Audrey Migot-Adholla, founder of Yala Jewellery agrees. “It’s a sad reality that being Black and a woman puts me at a disadvantage compared to some of my entrepreneurial peers.”
Coming from a background in Data Analysis, Audrey also found that a lack of network meant that finding startup capital was tough. Visibility is also a struggle for smaller businesses, like MAMATER Jewellery. “The biggest barrier for me is first and foremost, visibility,” founder Marilyne Kékéli says. “As a small jewellery business, I can only grow if I sell, and I can only sell if I am being consistently visible.”
Audrey agrees, in the wake of George Floyd’s murder and the resurgence of BLM, as a black owned brand, Yala saw an increase in sales. However this was swiftly followed by a decline back to previous levels.
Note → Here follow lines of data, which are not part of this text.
(* ===== verification/Refs.v ===== *)
(** [server/pkg/refs] and the scheduler's needs references ([scheduler/refs.go],
    [refs_deploy.go], [deploy_marker.go]): the substitution of [${{ ... }}] and
    [${VAR}] tokens, the version and the correlation anchor of a deploy. *)

From S2P Require Import Prelude GoStrings GoRegexp Domain CacheKey ParseHelpers ParseJob RunTables Matrix.

(** ** Patterns *)

Definition RefPattern : re :=
  Seq (Lit "${{") (Seq (Star space_class)
    (Seq (Group 1 (Rep not_brace_class false 1 None))
      (Seq (Star space_class) (Lit "}}")))).
Definition identPattern : re := envNamePattern.
Definition shellVarPattern : re := Seq (Lit "${") (Seq (Group 1 envNamePattern) (Lit "}")).

Definition job_class : cclass := class_of (fun c => is_alnum c || one_of "_-" c).
Definition not_bracket_class : cclass := {| ascii_in := fun c => negb (one_of "]" c); other_in := true |}.
Definition needsRefPattern : re :=
  Seq (Lit "needs.") (Seq (Group 1 (Plus job_class)) (Seq (Lit ".outputs.") (Group 2 outputAliasRE))).
Definition needsRefMatrixPattern : re :=
  Seq (Lit "needs.") (Seq (Group 1 (Plus job_class)) (Seq (Lit ".matrix[")
    (Seq (Group 2 (Plus not_bracket_class)) (Seq (Lit "].outputs.") (Group 3 outputAliasRE))))).

(** [FindStringSubmatch] of an anchored pattern. *)
Definition full_submatch (r : re) (s : string) : option captures :=
  match_at r s [] (fun s' caps => if decide (s' = "") then Some caps else None).
(** [FindStringSubmatch(match)[1]] of a match of the pattern. *)
Definition submatch_1 (r : re) (s : string) : string :=
  match FindAllSubmatch r s with caps :: _ => group caps 1 | [] => "" end.

(** ** [pkg/refs] *)

Definition nsVars : string := "vars.".
Definition nsSecrets : string := "secrets.".
Record Namespaces := { Vars : gmap string string; NS_Secrets : gmap string string }.
Definition no_namespaces : Namespaces := {| Vars := ∅; NS_Secrets := ∅ |}.

(** The first source that has the name. *)
Fixpoint lookup_sources (sources : list (gmap string string)) (name : string) : option string :=
  match sources with
  | [] => None
  | src :: sources => match src !! name with Some v => Some v | None => lookup_sources sources name end
  end.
For Victoria, visibility increased during the pandemic too thanks to more awareness around inclusivity and diversity. It would not have been possible to start her adaptive brand without this. However she laments that ‘support for disabled founders like myself needs to increase as we do require a slightly different type of support especially around working hours and time frames.’
For skincare company Bolt Beauty, their entire message had to be rewritten overnight after the country went into lockdown. As a travel skincare company, Lisa Sexton’s new products were at risk of falling flat when they launched.
“Given the premise of our brand and products, this was extremely challenging for us. We had to completely rewrite our narrative,” she explains. Bolt is thriving in a post lockdown world however Lisa would like to see more support in the form of tax relief for entrepreneurs and trading with the EU.